LONDRES – En mars 1977, les représentants de 116 pays s’étaient rassemblés à Mar del Plata, Argentine, pour la première Conférence des Nations unies sur l’eau. À l’époque, l’événement n'avait guère retenu l’attention. Les affaires politiques internationales étaient dominées par une poignée de pays puissants, situés pour la plupart sous des latitudes tempérées où la pénurie d’eau, les graves impacts de la pollution de l’eau et les inondations n’étaient pas considérés comme des problèmes majeurs.
L’atmosphère à la Conférence des Nations unies sur l’eau de cette année, qui a eu lieu en mars dernier à New York, était sensiblement différente. Loin de l’apathie passée, il y avait un sentiment palpable que la crise de l'eau est un problème mondial. Aujourd’hui, chaque pays dans le monde est confronté à des défis liés à l’eau, mettant en évidence notre vulnérabilité collective face aux menaces qui pèsent de plus en plus lourdement sur cette ressource naturelle la plus vitale de la planète. L'engagement résolu de la communauté scientifique et de la société civile a aussi grandement contribué à mettre en lumière les graves conséquences de cette crise.
Sans surprise, les pays les plus à risque en 1977 sont ceux qui sont encore plus vulnérables aujourd’hui. L’exploitation effrénée des ressources naturelles a accéléré le dépassement des limites planétaires par l’humanité. L’élévation du niveau de la mer, anticipée de longue date, a entraîné la submersion de vastes étendues terrestres, tandis que la désertification progresse à une vitesse alarmante, parallèlement à la baisse des ressources en eau douce et à l’épuisement des aquifères. Dans le même temps, les polluants générés par les déchets humains non traités et les sous-produits des activités industrielles contaminent les rivières, lacs et océans. À une époque de raréfaction des ressources en eau, notre appétit apparemment insatiable de consommation aggrave ces tendances.
Que certains ne soient pas affectés par cette crise est simplement le signe de leur privilège. Si pour nombre de personnes, la dégradation de l’environnement est vécue comme une souffrance psychique, certaines populations parmi les plus pauvres au monde sont confrontées aux conséquences immédiates et tangibles de cette crise existentielle alors qu’elles tentent de s’adapter aux brusques changements de leurs conditions de vie.
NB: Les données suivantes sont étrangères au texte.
(** C5.  An entry whose target is absent and whose GET raises: the
    exception is caught by the loop body, which logs its message and
    returns; the file system is left as it was (no file at the target);
    the batch goes on with the next entry and returns; with the file names
    of a dict the target is still absent at the end of the run. *)
Theorem transport_error_is_caught (w : World)
    (pre post : list (string * string)) (filename url : string)
    (st0 : State) (msg : string) :
  let st := entering w pre st0 in
  let libs := pre ++ (filename, url) :: post in
  exists_in (fs st) (target filename) = false ->
  http_get w (count_gets (trace st)) url = GetRaises msg ->
  let st' :=
    logged st [EPrint ("Downloading " +:+ filename +:+ "..."); EGet url;
               EPrint ("Error downloading " +:+ filename +:+ ": " +:+ msg)] in
  process_entry w (filename, url) st = (Ok tt, st') /\
  fs st' = fs st /\
  fs st' !! target filename = None /\
  fetch_all libs w st0 = resume w post st' /\
  returns (fetch_all libs w) st0 /\
  (filename ∉ map fst post ->
   fs (run (fetch_all libs w) st0) !! target filename = None).
Proof.
  intros st libs Hex Hget st'.
  pose proof (process_entry_get_raises w filename url st msg Hex Hget) as Hst.
  assert (Hsplit : fetch_all libs w st0 = resume w post st').
  { unfold libs. rewrite fetch_all_split. fold st. unfold run.
    by rewrite Hst. }
  apply exists_in_false in Hex.
  repeat split; try done.
  - unfold returns. rewrite Hsplit. apply resume_returns.
  - intros Hfresh. unfold run at 1. rewrite Hsplit.
    fold (run (resume w post) st'). by rewrite resume_frame.
Qed.

Lemma transport_error_is_caught_witness :
  process_entry w_offline ("react.js", react_url)
      (entering w_offline [] st_libs)
    = (Ok tt, {| fs := fs st_libs;
                 trace := [starting; EPrint "Downloading react.js...";
                           EGet react_url;
                           EPrint "Error downloading react.js: Connection refused"] |}).
Proof.
  apply (transport_error_is_caught w_offline [] after_react "react.js"
           react_url st_libs "Connection refused"); reflexivity.
Defined.

(** C3.  Once a run of the fetch has returned, every entry that did not
    fail, because its target existed when the loop reached it or because
    its GET answered 200 and the file was opened and written without an
    exception, has its target on the file system; for a relative file name
    that target is the file of that name in [libs/]. *)
Theorem unfailed_entries_exist (w : World)
    (pre post : list (string * string)) (filename url : string)
    (st0 : State) :
  let st := entering w pre st0 in
  let libs := pre ++ (filename, url) :: post in
  let final := run (fetch_all libs w) st0 in
  (exists_in (fs st) (target filename) = true \/
   exists r,
     exists_in (fs st) (target filename) = false /\
     http_get w (count_gets (trace st)) url = Responds r /\
     status_code r = 200 /\
     open_fault w (target filename) = None /\
     write_fault w (target filename) (content r) = None) ->
  fetch_all libs w st0 = (Ok tt, final) /\
  exists_in (fs final) (target filename) = true /\
  (starts_with_slash filename = false ->
   target filename = "libs/" +:+ filename).
Proof.
  intros st libs final Hok.
  assert (Hret : fetch_all libs w st0 = (Ok tt, final)).
  { unfold final, run. by rewrite fetch_all_eq. }
  split; [exact Hret|]. split; [|apply target_relative].
  assert (Hafter : is_Some (fs (run (process_entry w (filename, url)) st)
                              !! target filename)).
  { destruct Hok as [Hex|(r & Hex & Hget & Hs & Ho & Hw)].
    - apply exists_in_true in Hex as [n Hn]. exists n.
      by apply process_entry_keeps.
    - unfold run.
      rewrite (process_entry_saved w filename url st r Hex Hget Hs Ho Hw).
      simpl. rewrite lookup_insert_eq. eauto. }
  destruct Hafter as [n Hn]. apply exists_in_true. exists n.
  unfold final, run, libs. rewrite fetch_all_split.
  fold st. fold (run (resume w post) (run (process_entry w (filename, url)) st)).
  by apply resume_keeps.
Qed.

Lemma unfailed_entries_exist_witness :
  exists_in (fs (run (fetch_all LIBRARIES w_ok) st_cached)) "libs/babel.js"
    = true.
Proof.
  apply (unfailed_entries_exist w_ok [react_entry; react_dom_entry]
           [tailwind_entry] "babel.js"
           "https://unpkg.com/@babel/standalone/babel.min.js" st_cached).
  right. exists (mkResponse 200 sample_body). repeat split; reflexivity.
Defined.

(** C10.  The handler of the loop body also covers the file: when the
    target is absent, the GET answers 200 and [open] or [write] raises,
    that exception is caught, its message is logged on the same "Error
    downloading" line as a failed request, no "Saved" line is printed,
    the loop body returns, and the batch goes on with the next entry and
    returns. *)
Theorem file_errors_are_caught (w : World)
    (pre post : list (string * string)) (filename url : string)
    (st0 : State) (r : Response) (msg : string) :
  let st := entering w pre st0 in
  let libs := pre ++ (filename, url) :: post in
  exists_in (fs st) (target filename) = false ->
  http_get w (count_gets (trace st)) url = Responds r ->
  status_code r = 200 ->
  (open_fault w (target filename) = Some msg \/
   (open_fault w (target filename) = None /\
    exists k, write_fault w (target filename) (content r) = Some (k, msg))) ->
  exists st' attempt,
    process_entry w (filename, url) st = (Ok tt, st') /\
    (attempt = [] \/ attempt = [EWrite (target filename) (content r)]) /\
    trace st' = trace st ++
      [EPrint ("Downloading " +:+ filename +:+ "..."); EGet url;
       EOpenWb (target filename)] ++ attempt ++
      [EPrint ("Error downloading " +:+ filename +:+ ": " +:+ msg)] /\
    fetch_all libs w st0 = resume w post st' /\
    returns (fetch_all libs w) st0.
Proof.
  intros st libs Hex Hget Hs Hfault.
  assert (Hcut : forall st',
             process_entry w (filename, url) st = (Ok tt, st') ->
             fetch_all libs w st0 = resume w post st').
  { intros st' Heq. unfold libs. rewrite fetch_all_split. fold st.
    unfold run. by rewrite Heq. }
  destruct Hfault as [Ho|(Ho & k & Hw)].
  - pose proof (process_entry_open_raises w filename url st r msg
                  Hex Hget Hs Ho) as Heq.
    eexists _, []. split; [exact Heq|]. split; [by left|].
    split; [reflexivity|]. split; [by apply Hcut|].
    unfold returns. rewrite (Hcut _ Heq). apply resume_returns.
  - pose proof (process_entry_write_raises w filename url st r k msg
                  Hex Hget Hs Ho Hw) as Heq.
    eexists _, [_]. split; [exact Heq|]. split; [by right|].
    split; [reflexivity|]. split; [by apply Hcut|].
    unfold returns. rewrite (Hcut _ Heq). apply resume_returns.
Qed.

Lemma file_errors_are_caught_witness :
  returns (fetch_all LIBRARIES w_diskfull) st_libs.
Proof.
  destruct (file_errors_are_caught w_diskfull [] after_react "react.js"
              react_url st_libs (mkResponse 200 sample_body)
              "[Errno 28] No space left on device")
    as (st' & attempt & _ & _ & _ & _ & Hret);
    [reflexivity|reflexivity|reflexivity| |exact Hret].
  right. split; [reflexivity|]. exists 2%nat. reflexivity.
Defined.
À l’instar de la réponse à la crise climatique, la réponse à la crise de l’eau pâtit d’une absence de coordination à l’échelle mondiale et de l’opposition d’intérêts bien établis qui cherchent à empêcher des réformes cruciales. Comme l’a écrit la militante écologiste indienne Vandana Shiva, « lorsque les riches, les puissants et les forces économiques dominantes de la société » accaparent plus que leur juste part des ressources de la Terre, « les populations autochtones et les groupes minoritaires sont privés de leur part en eau nécessaire à la vie et à leurs moyens de subsistance », obligeant des communautés entières « à assumer le lourd fardeau de la pauvreté en eau ».
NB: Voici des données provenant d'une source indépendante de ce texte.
(** * Lab1.go: bigram profiles, similarity, bounded top-K selection,
      chunked ingestion.

    A shallow embedding of [src/Lab1.go] and the properties of its
    functions.  Integers are [Z] with the wrap-around of their Go type
    written out, [float64] is the IEEE-754 binary64 format of
    [SpecFloat], strings are byte strings, slices are lists.  A run-time
    panic is [None], or [Panicked] where a call can also block. *)

From Stdlib Require Import ZArith List String Ascii Lia Bool Zify ZifyNat Sorted.
From Stdlib Require Import Floats.SpecFloat.
From stdpp Require Import base option list list_numbers.

Local Open Scope Z_scope.

(** ** float64 *)

Module F64.

Definition prec : Z := 53.
Definition emax : Z := 1024.

Definition float64 := spec_float.

(** [float64(n)] for an unsigned integer [n]: round to nearest even. *)
Definition of_uint64 (n : Z) : float64 := binary_normalize prec emax n 0 false.

(** [x / y] *)
Definition div (x y : float64) : float64 := SFdiv prec emax x y.

(** [-x] *)
Definition neg (x : float64) : float64 := SFopp x.

(** [x > y], [x <= y] and [x == y] *)
Definition gt (x y : float64) : bool := SFltb y x.
Definition le (x y : float64) : bool := SFleb x y.
Definition eq (x y : float64) : bool := SFeqb x y.

Definition zero : float64 := S754_zero false.
Definition one : float64 := S754_finite false 4503599627370496 (-52).
Definition nan : float64 := S754_nan.

Definition is_nan (x : float64) : bool :=
  match x with S754_nan => true | _ => false end.

End F64.

Import F64.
Une pétition récemment mise en ligne par Rajendra Singh, éminent défenseur indien du droit à l'eau, offre une voie potentielle pour aller de l'avant. M. Singh, président de la People's World Commission on Drought and Flood (Commission mondiale des peuples sur la sécheresse et les inondations), décrit dix transformations essentielles nécessaires pour renouveler le cycle de l'eau. En transcendant l'anthropocentrisme, l'engagement qu'il propose vise à redynamiser le cycle mondial de l'eau et à exploiter son immense pouvoir pour promouvoir le bien-être de toutes les créatures vivantes.
Le principe fondamental de la réflexion engagée sur le climat est au coeur de l’engagement proposé par Singh, soit une refonte totale du système. Ce point de vue considère que l’humanité n’est qu’un élément d’un ensemble bien plus vaste qui inclut les différentes espèces avec lesquelles nous partageons la planète. Au lieu de transformer les ressources naturelles en marchandises à des fins de profit et de consommation sans relâche, cette philosophie inclusive encourage les personnes à prendre conscience des conséquences potentielles de leurs actes et à s’engager à réparer les dommages qu’elles pourraient commettre.
Trois questions fondamentales se posent alors. Tout d’abord, quelles mesures prendre pour remédier à la crise mondiale de l’eau ? Ensuite, quelles parties prenantes clés doivent relever ce défi ? Enfin, comment s’assurer que ces parties prenantes mettent en œuvre les changements systémiques cruciaux ?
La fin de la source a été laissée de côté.